Please give back only the lines below from the one containing "(** * Automated" to the one containing "- [Py]: the", each repeated word for word, both ends included.

>>>>

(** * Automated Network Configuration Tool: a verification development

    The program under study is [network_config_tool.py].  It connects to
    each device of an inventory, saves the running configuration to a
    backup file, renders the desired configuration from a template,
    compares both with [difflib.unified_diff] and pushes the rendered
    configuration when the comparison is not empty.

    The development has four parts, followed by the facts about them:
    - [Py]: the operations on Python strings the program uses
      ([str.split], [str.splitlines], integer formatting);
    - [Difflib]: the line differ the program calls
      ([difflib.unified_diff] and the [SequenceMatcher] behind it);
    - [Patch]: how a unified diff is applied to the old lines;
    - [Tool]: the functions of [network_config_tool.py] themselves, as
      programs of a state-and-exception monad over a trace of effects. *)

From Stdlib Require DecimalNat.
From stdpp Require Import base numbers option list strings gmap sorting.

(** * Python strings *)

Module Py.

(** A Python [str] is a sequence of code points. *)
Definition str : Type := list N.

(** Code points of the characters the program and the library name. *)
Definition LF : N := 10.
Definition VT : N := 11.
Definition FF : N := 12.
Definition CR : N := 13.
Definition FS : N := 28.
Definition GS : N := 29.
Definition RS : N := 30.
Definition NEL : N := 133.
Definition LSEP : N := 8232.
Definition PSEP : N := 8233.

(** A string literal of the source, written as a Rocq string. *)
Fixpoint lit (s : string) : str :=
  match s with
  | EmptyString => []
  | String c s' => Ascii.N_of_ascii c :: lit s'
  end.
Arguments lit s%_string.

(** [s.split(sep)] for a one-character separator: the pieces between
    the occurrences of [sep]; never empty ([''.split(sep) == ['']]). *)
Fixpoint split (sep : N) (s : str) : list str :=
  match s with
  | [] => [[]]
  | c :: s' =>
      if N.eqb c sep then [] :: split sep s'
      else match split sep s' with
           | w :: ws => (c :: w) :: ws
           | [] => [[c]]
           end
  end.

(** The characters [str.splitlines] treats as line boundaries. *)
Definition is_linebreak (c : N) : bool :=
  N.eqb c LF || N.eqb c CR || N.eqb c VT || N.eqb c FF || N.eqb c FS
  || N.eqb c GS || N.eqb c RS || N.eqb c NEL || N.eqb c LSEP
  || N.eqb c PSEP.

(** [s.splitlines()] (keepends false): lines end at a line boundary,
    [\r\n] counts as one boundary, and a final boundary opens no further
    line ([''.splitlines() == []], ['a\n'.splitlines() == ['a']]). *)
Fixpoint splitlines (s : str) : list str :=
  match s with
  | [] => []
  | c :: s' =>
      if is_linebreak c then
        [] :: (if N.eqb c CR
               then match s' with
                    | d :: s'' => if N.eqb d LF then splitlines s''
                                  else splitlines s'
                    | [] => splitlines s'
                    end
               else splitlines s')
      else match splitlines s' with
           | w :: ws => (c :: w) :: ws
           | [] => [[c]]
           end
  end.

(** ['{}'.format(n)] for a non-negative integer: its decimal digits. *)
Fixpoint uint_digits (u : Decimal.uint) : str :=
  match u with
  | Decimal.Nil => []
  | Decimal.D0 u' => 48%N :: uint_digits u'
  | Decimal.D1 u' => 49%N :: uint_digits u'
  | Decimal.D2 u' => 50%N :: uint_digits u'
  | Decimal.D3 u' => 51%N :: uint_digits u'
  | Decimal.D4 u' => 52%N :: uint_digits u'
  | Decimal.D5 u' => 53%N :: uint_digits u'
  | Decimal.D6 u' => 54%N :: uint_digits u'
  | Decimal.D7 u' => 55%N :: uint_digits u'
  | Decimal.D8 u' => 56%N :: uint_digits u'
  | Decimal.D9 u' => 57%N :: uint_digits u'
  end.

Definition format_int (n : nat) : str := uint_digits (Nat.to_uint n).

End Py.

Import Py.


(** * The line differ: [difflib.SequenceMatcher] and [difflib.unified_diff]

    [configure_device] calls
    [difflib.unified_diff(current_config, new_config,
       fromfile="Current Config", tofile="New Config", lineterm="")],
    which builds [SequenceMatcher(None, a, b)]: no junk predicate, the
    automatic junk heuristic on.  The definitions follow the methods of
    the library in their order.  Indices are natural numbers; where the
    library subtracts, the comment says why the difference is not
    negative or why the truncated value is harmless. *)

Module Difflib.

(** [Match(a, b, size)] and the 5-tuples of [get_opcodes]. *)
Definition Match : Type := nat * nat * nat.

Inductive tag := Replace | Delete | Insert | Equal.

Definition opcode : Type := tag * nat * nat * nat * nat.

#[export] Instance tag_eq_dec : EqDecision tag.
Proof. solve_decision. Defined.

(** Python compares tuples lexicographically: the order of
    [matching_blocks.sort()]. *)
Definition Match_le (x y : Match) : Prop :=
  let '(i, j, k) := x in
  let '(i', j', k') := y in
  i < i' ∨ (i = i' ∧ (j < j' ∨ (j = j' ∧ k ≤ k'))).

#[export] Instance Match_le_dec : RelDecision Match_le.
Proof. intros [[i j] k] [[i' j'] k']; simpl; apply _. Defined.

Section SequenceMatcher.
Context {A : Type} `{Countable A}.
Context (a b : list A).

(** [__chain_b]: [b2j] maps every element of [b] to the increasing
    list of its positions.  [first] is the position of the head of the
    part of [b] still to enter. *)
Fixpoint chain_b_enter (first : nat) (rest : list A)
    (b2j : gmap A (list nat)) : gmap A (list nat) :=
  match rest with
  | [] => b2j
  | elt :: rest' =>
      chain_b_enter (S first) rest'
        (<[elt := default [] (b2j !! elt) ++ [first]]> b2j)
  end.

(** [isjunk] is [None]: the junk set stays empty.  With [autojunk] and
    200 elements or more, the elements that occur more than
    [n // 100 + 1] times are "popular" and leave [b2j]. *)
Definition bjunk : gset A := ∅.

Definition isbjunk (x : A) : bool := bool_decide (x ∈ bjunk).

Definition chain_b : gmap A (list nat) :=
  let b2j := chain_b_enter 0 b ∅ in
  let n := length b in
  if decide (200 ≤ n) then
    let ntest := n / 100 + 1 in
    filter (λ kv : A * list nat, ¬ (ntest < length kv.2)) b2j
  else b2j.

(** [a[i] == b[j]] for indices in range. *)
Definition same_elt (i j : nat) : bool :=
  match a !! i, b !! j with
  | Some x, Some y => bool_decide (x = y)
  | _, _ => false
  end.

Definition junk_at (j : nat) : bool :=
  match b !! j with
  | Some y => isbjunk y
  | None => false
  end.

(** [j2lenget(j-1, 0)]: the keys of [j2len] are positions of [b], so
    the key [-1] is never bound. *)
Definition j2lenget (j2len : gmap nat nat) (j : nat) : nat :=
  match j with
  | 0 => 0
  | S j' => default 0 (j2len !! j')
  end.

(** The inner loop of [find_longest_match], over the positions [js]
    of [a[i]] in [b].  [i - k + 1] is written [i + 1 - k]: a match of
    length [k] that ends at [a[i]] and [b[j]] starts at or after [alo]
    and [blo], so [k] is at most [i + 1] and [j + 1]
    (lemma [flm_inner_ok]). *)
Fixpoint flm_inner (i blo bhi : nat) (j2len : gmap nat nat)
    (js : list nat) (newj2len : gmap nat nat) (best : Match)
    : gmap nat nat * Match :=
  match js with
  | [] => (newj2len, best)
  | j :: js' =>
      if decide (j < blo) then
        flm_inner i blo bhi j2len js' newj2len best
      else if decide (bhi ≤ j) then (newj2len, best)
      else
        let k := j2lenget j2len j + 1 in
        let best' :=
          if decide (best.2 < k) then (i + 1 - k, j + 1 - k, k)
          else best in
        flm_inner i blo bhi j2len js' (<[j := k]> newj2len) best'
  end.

<<<<
>>>>

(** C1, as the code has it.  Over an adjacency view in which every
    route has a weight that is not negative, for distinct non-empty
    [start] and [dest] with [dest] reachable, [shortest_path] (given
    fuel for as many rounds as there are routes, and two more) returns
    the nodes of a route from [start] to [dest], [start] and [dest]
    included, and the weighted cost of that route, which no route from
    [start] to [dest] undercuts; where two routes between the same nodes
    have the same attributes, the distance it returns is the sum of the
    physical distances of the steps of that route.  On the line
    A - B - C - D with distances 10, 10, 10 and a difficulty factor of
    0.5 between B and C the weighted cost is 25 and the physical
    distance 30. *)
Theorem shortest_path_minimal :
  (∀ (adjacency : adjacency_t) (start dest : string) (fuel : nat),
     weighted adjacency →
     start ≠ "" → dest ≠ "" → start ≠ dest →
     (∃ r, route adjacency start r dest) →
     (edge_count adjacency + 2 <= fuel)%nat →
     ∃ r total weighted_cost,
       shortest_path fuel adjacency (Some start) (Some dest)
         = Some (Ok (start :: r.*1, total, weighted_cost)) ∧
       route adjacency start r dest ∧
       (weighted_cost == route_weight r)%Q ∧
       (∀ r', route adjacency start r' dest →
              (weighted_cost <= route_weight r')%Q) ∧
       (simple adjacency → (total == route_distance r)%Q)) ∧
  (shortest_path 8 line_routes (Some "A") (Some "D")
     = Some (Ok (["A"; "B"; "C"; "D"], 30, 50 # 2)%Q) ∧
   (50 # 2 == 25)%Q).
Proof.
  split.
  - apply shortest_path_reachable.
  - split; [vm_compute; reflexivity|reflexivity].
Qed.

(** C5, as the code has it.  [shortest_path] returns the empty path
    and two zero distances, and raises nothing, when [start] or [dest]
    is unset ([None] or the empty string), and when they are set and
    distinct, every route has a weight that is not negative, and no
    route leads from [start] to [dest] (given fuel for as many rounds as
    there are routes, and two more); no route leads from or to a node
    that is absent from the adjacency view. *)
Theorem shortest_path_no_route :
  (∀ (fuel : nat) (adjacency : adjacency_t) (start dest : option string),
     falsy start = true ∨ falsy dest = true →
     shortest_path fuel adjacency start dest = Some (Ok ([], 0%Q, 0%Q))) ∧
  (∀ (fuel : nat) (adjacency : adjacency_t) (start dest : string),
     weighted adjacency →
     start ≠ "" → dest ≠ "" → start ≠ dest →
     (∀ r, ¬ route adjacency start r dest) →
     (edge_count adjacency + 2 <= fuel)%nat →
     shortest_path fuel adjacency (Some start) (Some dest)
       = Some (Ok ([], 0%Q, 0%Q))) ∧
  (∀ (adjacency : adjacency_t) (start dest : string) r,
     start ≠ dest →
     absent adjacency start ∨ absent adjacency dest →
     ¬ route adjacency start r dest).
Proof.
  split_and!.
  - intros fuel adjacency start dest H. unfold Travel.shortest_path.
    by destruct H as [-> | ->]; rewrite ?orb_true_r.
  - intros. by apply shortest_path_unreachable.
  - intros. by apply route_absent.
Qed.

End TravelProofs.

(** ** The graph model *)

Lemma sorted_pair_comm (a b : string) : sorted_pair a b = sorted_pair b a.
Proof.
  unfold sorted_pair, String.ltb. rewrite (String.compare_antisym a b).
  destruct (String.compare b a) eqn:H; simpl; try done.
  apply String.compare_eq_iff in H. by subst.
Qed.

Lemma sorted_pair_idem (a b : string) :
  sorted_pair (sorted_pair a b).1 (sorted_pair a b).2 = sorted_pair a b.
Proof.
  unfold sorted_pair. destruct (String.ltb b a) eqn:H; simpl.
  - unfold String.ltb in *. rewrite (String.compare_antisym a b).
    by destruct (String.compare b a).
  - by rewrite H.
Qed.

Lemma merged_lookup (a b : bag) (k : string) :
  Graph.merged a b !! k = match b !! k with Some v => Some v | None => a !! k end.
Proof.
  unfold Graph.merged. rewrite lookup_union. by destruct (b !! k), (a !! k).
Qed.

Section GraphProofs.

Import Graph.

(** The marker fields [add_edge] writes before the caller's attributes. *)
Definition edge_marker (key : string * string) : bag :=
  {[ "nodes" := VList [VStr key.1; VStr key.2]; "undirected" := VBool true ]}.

<<<<

> [RESULT FOR THIS TASK]
(** * Automated Network Configuration Tool: a verification development

    The program under study is [network_config_tool.py].  It connects to
    each device of an inventory, saves the running configuration to a
    backup file, renders the desired configuration from a template,
    compares both with [difflib.unified_diff] and pushes the rendered
    configuration when the comparison is not empty.

    The development has four parts, followed by the facts about them:
    - [Py]: the operations on Python strings the program uses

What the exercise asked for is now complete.